SHORT TERM: gap up opening again, DOW +166
Overnight the Asian markets gained 1.2%. European markets opened higher and gained 0.6%. US index futures had a volatile morning after the disappointing Payrolls number was announced: +113k v +74k. Expectations were 150k to 175k. Nevertheless, the market gapped up at the open to SPX 1782, rallied to 1788 in the first few minutes, then began to pullback. At 10:30 the SPX hit 1777, then started moving higher. Heading into the close the SPX hit 1798 and ended the week at 1797.

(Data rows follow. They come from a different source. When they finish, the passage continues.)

(** Entries of the input mapping under labels that are not reference
    buckets are ignored: adding, changing or removing one leaves the
    standardized rate unchanged. *)
Theorem age_standardize_ignores_other_labels (m : gmap string fval) b p :
  b ∉ US_STD_2000.*1 →
  age_standardize (<[b := p]> m) = age_standardize m ∧
  age_standardize (delete b m) = age_standardize m.
Proof.
  intros Hb. split; apply age_standardize_ext; intros b' Hb'.
  - apply lookup_insert_ne. by intros ->.
  - apply lookup_delete_ne. by intros ->.
Qed.

Lemma age_standardize_ignores_other_labels_witness :
  age_standardize (<["18-19" := Fin (1 # 2)]> {[ "20-29" := Fin (5 # 100) ]})
  = age_standardize {[ "20-29" := Fin (5 # 100) ]}.
Proof.
  destruct (age_standardize_ignores_other_labels
              {[ "20-29" := Fin (5 # 100) ]} "18-19" (Fin (1 # 2)))
    as [Hins _]; [|exact Hins].
  intros H. apply list_elem_of_In in H. simpl in H.
  by repeat destruct H as [H|H].
Defined.

Lemma foldl_add_nan (l : list fval) : foldl F.add NaN l = NaN.
Proof. induction l as [|x l IH]; [done|]. simpl. by rewrite IH. Qed.
(** What a scroll key does before the diff is fetched again: either the
    cursor stays and the offset stays in range, or the cursor moves to
    another entry and the offset is reset to 0. *)
Lemma handleKey_scroll (m : model) (key : string) (w : World) :
  diffMode m = true ->
  0 <= cursor m < len (files m) ->
  0 <= viewportHeight m ->
  clamped m ->
  scrollKey key ->
  exists m1,
    handleKey m key w = Some (m1, w)
    /\ diffMode m1 = true
    /\ viewportHeight m1 = viewportHeight m
    /\ files m1 = files m
    /\ 0 <= cursor m1 < len (files m)
    /\ ((cursor m1 = cursor m /\ diffContent m1 = diffContent m
         /\ 0 <= scrollOffset m1 <= getMaxScroll m)
        \/ scrollOffset m1 = 0).
Proof.
  intros Hd Hc Hv [Hlo Hhi] Hk.
  pose proof (getMaxScroll_nonneg m) as Hmax.
  assert (Hq : 0 <= viewportHeight m ÷ 2) by (apply Z.quot_pos; lia).
  destruct (scrollKey_cases key Hk) as [->|[->|[->|[->|[->| ->]]]]];
    unfold handleKey; cbn; rewrite Hd.
  - (* up *)
    destruct (Z.gtb_spec (scrollOffset m) 0) as [Hs|Hs].
    + eexists. split; [reflexivity|]. cbn.
      scroll_case.
    + unfold moveCursorUp. destruct (Z.gtb_spec (cursor m) 0) as [Hp|Hp].
      * eexists. split; [reflexivity|]. cbn.
        scroll_case.
      * eexists. split; [reflexivity|].
        scroll_case.
  - (* down *)
    destruct (Z.ltb_spec (scrollOffset m) (getMaxScroll m)) as [Hs|Hs].
    + eexists. split; [reflexivity|]. cbn.
      scroll_case.
    + unfold moveCursorDown.
      destruct (Z.ltb_spec (cursor m) (len (files m) - 1)) as [Hp|Hp].
      * eexists. split; [reflexivity|]. cbn.
        scroll_case.
      * eexists. split; [reflexivity|].
        scroll_case.
  - (* pgup *)
    eexists. split; [reflexivity|]. cbn.
    destruct (Z.ltb_spec (scrollOffset m - viewportHeight m ÷ 2) 0);
      scroll_case.
  - (* pgdown *)
    eexists. split; [reflexivity|]. cbn.
    destruct (Z.gtb_spec (scrollOffset m + viewportHeight m ÷ 2)
                (getMaxScroll m)); scroll_case.
  - (* g *)
    eexists. split; [reflexivity|]. cbn.
    scroll_case.
  - (* G *)
    eexists. split; [reflexivity|]. cbn.
    scroll_case.
Qed.

(** One scroll event keeps the offset within [[0, maxScroll]] of the diff
    that is shown after it, when the fetch that ends it returns the diff of
    the entry as before. *)
Lemma scroll_step (diffOf : fileEntry -> string) (m : model) (key : string)
    (w : World) :
  showsDiff diffOf m ->
  0 <= viewportHeight m ->
  clamped m ->
  scrollKey key ->
  fetchReturns diffOf m key w ->
  exists m' w',
    Update m (KeyMsg key) w = Some (m', NoCmd, w')
    /\ showsDiff diffOf m'
    /\ viewportHeight m' = viewportHeight m
    /\ files m' = files m
    /\ clamped m'.
Proof.
  intros (Hd & f & Hf & Hdc) Hv Hcl Hk Hfetch.
  pose proof (index_Some _ _ _ Hf) as Hc.
  destruct (handleKey_scroll m key w Hd Hc Hv Hcl Hk)
    as (m1 & Hh & Hd1 & Hv1 & Hf1 & Hc1 & Hcase).
  rewrite <- Hf1 in Hc1.
  destruct (index_in_range _ _ Hc1) as [f1 Hidx1].
  assert (Hnq : (key =? "ctrl+c")%string = false
                /\ (key =? "q")%string = false)
    by (destruct (scrollKey_cases key Hk) as [->|[->|[->|[->|[->| ->]]]]];
        split; reflexivity).
  destruct Hnq as [Hq1 Hq2].
  unfold fetchReturns in Hfetch.
  rewrite Hq1, Hq2, Hh, Hd1, Hidx1 in Hfetch. cbn in Hfetch.
  rewrite Update_key by assumption.
  rewrite Hh, (refreshDiff_diffMode m1 w f1 Hd1 Hidx1), Hfetch.
  eexists _, _. split; [reflexivity|].
  split; [|split; [|split]].
  - split; [exact Hd1|]. exists f1. split; [exact Hidx1 | reflexivity].
  - exact Hv1.
  - exact Hf1.
  - destruct Hcase as [(Hcur & Hcont & Hs)|Hzero].
    + assert (f1 = f) as -> by (rewrite Hf1, Hcur, Hf in Hidx1; congruence).
      unfold clamped, getMaxScroll, lineCount in *. cbn.
      rewrite <- Hdc, Hv1. exact Hs.
    + unfold clamped. cbn [scrollOffset set_diffContent]. rewrite Hzero.
      split; [lia | apply getMaxScroll_nonneg].
Qed.
(** X19.  The loop of [clear] by itself, on nodes that are chained by plain
    next-addresses from [__f] to [__l] and are pairwise distinct, returns
    after one round per node, gives back to the allocator exactly the nodes
    of the chain, each once, and leaves every other node, the sentinel and
    the count as they were. *)
Theorem clear_loop_frees_exactly_the_chain
        (addrs : list Z) (stop : Z) (fuel : nat) (l : xorlist T) :
  next_chain l addrs stop = true ->
  NoDup addrs ->
  (length addrs <= fuel)%nat ->
  fst (clear_loop fuel (hd stop addrs) stop l) = Normal tt
  /\ nodes (snd (clear_loop fuel (hd stop addrs) stop l))
     = foldr delete (nodes l) addrs
  /\ _end (snd (clear_loop fuel (hd stop addrs) stop l)) = _end l
  /\ this_end (snd (clear_loop fuel (hd stop addrs) stop l)) = this_end l
  /\ _size (snd (clear_loop fuel (hd stop addrs) stop l)) = _size l.
Proof.
  revert fuel l. induction addrs as [|a rest IH]; intros fuel l Hchain Hnodup Hfuel.
  - simpl hd. destruct fuel; simpl; rewrite Z.eqb_refl; repeat split.
  - destruct fuel as [|fuel]; [simpl in Hfuel; lia|].
    cbn [next_chain] in Hchain.
    apply andb_prop in Hchain as [Hchain Hrest].
    apply andb_prop in Hchain as [Hchain Hlink].
    apply andb_prop in Hchain as [Hend Hstop].
    apply negb_true_iff in Hend, Hstop.
    destruct (nodes l !! a) as [n|] eqn:Hn; [|discriminate Hlink].
    apply Z.eqb_eq in Hlink.
    apply NoDup_cons in Hnodup as [Hnotin Hnodup].
    simpl hd. cbn [clear_loop]. rewrite Hstop.
    assert (Hread : read a l = (Normal n, l)).
    { unfold read, load. rewrite Hend, Hn. reflexivity. }
    rewrite (bind_normal _ _ _ _ _ Hread).
    assert (Hfree : deallocate a l = (Normal tt, set_nodes (delete a (nodes l)) l)).
    { unfold deallocate. rewrite Hn. reflexivity. }
    rewrite (bind_normal _ _ _ _ _ Hfree).
    rewrite Hlink.
    set (l1 := set_nodes (delete a (nodes l)) l).
    assert (Hchain1 : next_chain l1 rest stop = true).
    { unfold l1. rewrite next_chain_after_delete by exact Hnotin. exact Hrest. }
    simpl in Hfuel.
    destruct (IH fuel l1 Hchain1 Hnodup ltac:(lia)) as (H1 & H2 & H3 & H4 & H5).
    split; [exact H1|]. split.
    { rewrite H2. unfold l1. simpl foldr.
      replace (nodes (set_nodes (delete a (nodes l)) l)) with (delete a (nodes l))
        by (destruct l; reflexivity).
      apply foldr_delete_commute. }
    split; [rewrite H3; unfold l1; destruct l; reflexivity|].
    split; [rewrite H4; unfold l1; destruct l; reflexivity|].
    rewrite H5; unfold l1; destruct l; reflexivity.
Qed.

Lemma store_store a n n' (l : xorlist T) :
  store a n (store a n' l) = store a n l.
Proof.
  unfold store. destruct (a =? this_end l) eqn:E.
  - replace (this_end (set_end n' l)) with (this_end l) by (destruct l; reflexivity).
    rewrite E. destruct l; reflexivity.
  - replace (this_end (set_nodes (<[a:=n']> (nodes l)) l)) with (this_end l)
      by (destruct l; reflexivity).
    rewrite E. destruct l; simpl. unfold set_nodes; simpl.
    rewrite insert_insert_eq. reflexivity.
Qed.

Lemma write_value_live a v n (l : xorlist T) :
  load l a = Some n ->
  write_value a v l = (Normal tt, store a (mk_node (_link n) v) l).
Proof. intros Hl. unfold write_value, bind, read. rewrite Hl. reflexivity. Qed.

Lemma post_decr_live a n (l : xorlist T) :
  load l a = Some n ->
  post_decr a l
  = (Normal (_value n), store a (mk_node (_link n) (decr (_value n))) l).
Proof.
  intros Hl. unfold post_decr.
  assert (Hread : read a l = (Normal n, l)) by (unfold read; rewrite Hl; reflexivity).
  rewrite (bind_normal _ _ _ _ _ Hread).
  rewrite (bind_normal _ _ _ _ _ (write_value_live a _ n l Hl)).
  reflexivity.
Qed.

Lemma post_incr_live a n (l : xorlist T) :
  load l a = Some n ->
  post_incr a l
  = (Normal (_value n), store a (mk_node (_link n) (incr (_value n))) l).
Proof.
  intros Hl. unfold post_incr.
  assert (Hread : read a l = (Normal n, l)) by (unfold read; rewrite Hl; reflexivity).
  rewrite (bind_normal _ _ _ _ _ Hread).
  rewrite (bind_normal _ _ _ _ _ (write_value_live a _ n l Hl)).
  reflexivity.
Qed.

Lemma reverse_round_live a n (l : xorlist T) :
  (forall v : T, incr (decr v) = v) ->
  load l a = Some n ->
  (swap_post_decr_incr a ;; assign_post_decr a) l = (Normal tt, l).
Proof.
  intros Hid Hl.
  assert (Hswap : swap_post_decr_incr a l = (Normal tt, l)).
  { unfold swap_post_decr_incr.
    rewrite (bind_normal _ _ _ _ _ (post_decr_live a n l Hl)).
    set (l1 := store a (mk_node (_link n) (decr (_value n))) l).
    assert (Hl1 : load l1 a = Some (mk_node (_link n) (decr (_value n))))
      by apply load_store_same.
    rewrite (bind_normal _ _ _ _ _ (post_incr_live a _ l1 Hl1)).
    simpl _link. simpl _value. rewrite Hid. unfold l1. rewrite store_store.
    replace (mk_node (_link n) (_value n)) with n by (destruct n; reflexivity).
    rewrite (store_loaded a n l Hl). reflexivity. }
  rewrite (bind_normal _ _ _ _ _ Hswap).
  unfold assign_post_decr.
  rewrite (bind_normal _ _ _ _ _ (post_decr_live a n l Hl)).
  set (l1 := store a (mk_node (_link n) (decr (_value n))) l).
  assert (Hl1 : load l1 a = Some (mk_node (_link n) (decr (_value n))))
    by apply load_store_same.
  rewrite (write_value_live a _ _ l1 Hl1).
  simpl _link. unfold l1. rewrite store_store.
  replace (mk_node (_link n) (_value n)) with n by (destruct n; reflexivity).
  rewrite (store_loaded a n l Hl). reflexivity.
Qed.

(** X20.  The loop of [reverse] has no step that moves [i]: entered at an
    element whose value differs from the sentinel's, for an element type
    whose ++ undoes --, each round leaves the list and [i] as they were, so
    the loop never ends, whatever the fuel. *)
Theorem reverse_loop_never_advances
        (fuel : nat) (i : iterator.t) (ni : _node T) (l : xorlist T) :
  (forall v : T, incr (decr v) = v) ->
  load l (iterator.ptr i) = Some ni ->
  _value ni <> _value (_end l) ->
  reverse_loop fuel i (end_ l) l = (OutOfFuel, l).
Proof.
  intros Hid Hi Hne.
  assert (Hvi : deref i l = (Normal (_value ni), l)).
  { unfold deref, bind, read. rewrite Hi. reflexivity. }
  assert (Hve : deref (end_ l) l = (Normal (_value (_end l)), l)).
  { unfold deref, bind, read. simpl iterator.ptr. rewrite load_sentinel. reflexivity. }
  induction fuel as [|fuel IH]; cbn [reverse_loop];
    rewrite (bind_normal _ _ _ _ _ Hvi), (bind_normal _ _ _ _ _ Hve);
    rewrite bool_decide_eq_true_2 by exact Hne.
  - reflexivity.
  - pose proof (reverse_round_live (iterator.ptr i) ni l Hid Hi) as Hround.
    unfold bind in Hround |- *.
    destruct (swap_post_decr_incr (iterator.ptr i) l) as [[[]| | | |] l1];
      try discriminate Hround.
    destruct (assign_post_decr (iterator.ptr i) l1) as [[[]| | | |] l2];
      try discriminate Hround.
    injection Hround as ->. exact IH.
Qed.

End InterfaceProperties.

Section InterfaceExamples.
#[local] Existing Instance lp64_int.

(** X15 at the two elements of the list 10, 20. *)
Lemma unlink_two_elements :
  load two_elements 64 = Some (mk_node (Z.lxor 256 32) 10)
  /\ load two_elements 32 = Some (mk_node (Z.lxor 64 256) 20)
  /\ (fst (__unlink_nodes 64 32 two_elements) = Normal tt
      /\ load (snd (__unlink_nodes 64 32 two_elements)) 64
         = Some (mk_node 64 (_value (mk_node (Z.lxor 256 32) 10)))
      /\ load (snd (__unlink_nodes 64 32 two_elements)) 32
         = Some (mk_node 32 (_value (mk_node (Z.lxor 64 256) 20)))
      /\ (forall a, a <> 64 -> a <> 32 ->
                    load (snd (__unlink_nodes 64 32 two_elements)) a
                    = load two_elements a)
      /\ _size (snd (__unlink_nodes 64 32 two_elements)) = _size two_elements
      /\ this_end (snd (__unlink_nodes 64 32 two_elements)) = this_end two_elements
      /\ __unlink_nodes 64 32 (snd (__unlink_nodes 64 32 two_elements))
         = (Normal tt, snd (__unlink_nodes 64 32 two_elements))).
Proof.
  split; [reflexivity|]. split; [reflexivity|].
  exact (unlink_nodes_only_rewrites_two_links two_elements 64 32 _ _ eq_refl eq_refl).
Defined.

(** X18 at a default-constructed list. *)
Lemma wider_interface_on_default_list :
  reachable_wide fresh
  /\ ((exists a na addr, addr <> 0 /\ fresh = xorlist_ctor a na addr)
      /\ _size fresh = 0%N
      /\ nodes fresh = ∅
      /\ _link (_end fresh) = this_end fresh
      /\ (forall c, snd (exec_call c fresh) = fresh)).
Proof.
  assert (Hr : reachable_wide fresh) by (apply wide_ctor; discriminate).
  split; [exact Hr|].
  exact (wider_interface_never_leaves_the_empty_list fresh Hr).
Defined.

(** X19 on the chain 64, 32 that ends at the sentinel. *)
Lemma clear_loop_on_linked_two :
  next_chain linked_two [64; 32] 256 = true
  /\ NoDup [64; 32]
  /\ (length [64; 32] <= 5)%nat
  /\ (fst (clear_loop 5 (hd 256 [64; 32]) 256 linked_two) = Normal tt
      /\ nodes (snd (clear_loop 5 (hd 256 [64; 32]) 256 linked_two))
         = foldr delete (nodes linked_two) [64; 32]
      /\ _end (snd (clear_loop 5 (hd 256 [64; 32]) 256 linked_two)) = _end linked_two
      /\ this_end (snd (clear_loop 5 (hd 256 [64; 32]) 256 linked_two))
         = this_end linked_two
      /\ _size (snd (clear_loop 5 (hd 256 [64; 32]) 256 linked_two))
         = _size linked_two).
Proof.
  assert (Hchain : next_chain linked_two [64; 32] 256 = true) by reflexivity.
  assert (Hnodup : NoDup [64; 32]).
  { apply NoDup_cons. split; [|apply NoDup_singleton].
    intros Hin. apply list_elem_of_singleton in Hin. discriminate Hin. }
  assert (Hlen : (length [64; 32] <= 5)%nat) by (simpl; lia).
  split; [exact Hchain|]. split; [exact Hnodup|]. split; [exact Hlen|].
  exact (clear_loop_frees_exactly_the_chain [64; 32] 256 5 linked_two Hchain Hnodup Hlen).
Defined.

(** X20 at the first element of the list 10, 20. *)
Lemma reverse_loop_on_two_elements :
  (forall v : Z, incr (decr v) = v)
  /\ load two_elements (iterator.ptr (iterator.make 64))
     = Some (mk_node (Z.lxor 256 32) 10)
  /\ (_value (mk_node (Z.lxor 256 32) 10) =? _value (_end two_elements)) = false
  /\ reverse_loop 9 (iterator.make 64) (end_ two_elements) two_elements
     = (OutOfFuel, two_elements).
Proof.
  assert (Hne : _value (mk_node (Z.lxor 256 32) 10) <> _value (_end two_elements))
    by discriminate.
  split; [exact Z.succ_pred|]. split; [reflexivity|]. split; [reflexivity|].
  exact (reverse_loop_never_advances 9 (iterator.make 64) _ two_elements
           Z.succ_pred eq_refl Hne).
Defined.

End InterfaceExamples.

For the day the SPX/DOW were +1.20%, and the NDX/NAZ were +1.75%. Bonds Gained 10 ticks, Crude rallied $2.15, Gold rose $9, and the USD was lower. Medium term support now rises to the 1779 and 1699 pivots, with resistance at the 1828 and 1840 pivots. Last night the FED reported a decline in the Monetary base: $3.789tn v $3.819tn. Today the WLEI was reported slightly lower: 54.2% v 54.3%.
The market gapped up again at the open today, had its first pullback since Wednesday’s SPX 1738 low, then rallied into the 1790’s hitting our short term target. Quite a rally these past two days: 60 points, with only one 11 point pullback along the way. So far, this does not look like a B wave, it looks too impulsive. Let’s see what arises in our weekly review.
Short term support is now at the 1779 pivot and SPX 1768, with resistance at SPX 1800 and SPX 1814. Short term momentum is extremely overbought. The short term OEW charts remain positive with the reversal level now SPX 1774. Best to your weekend!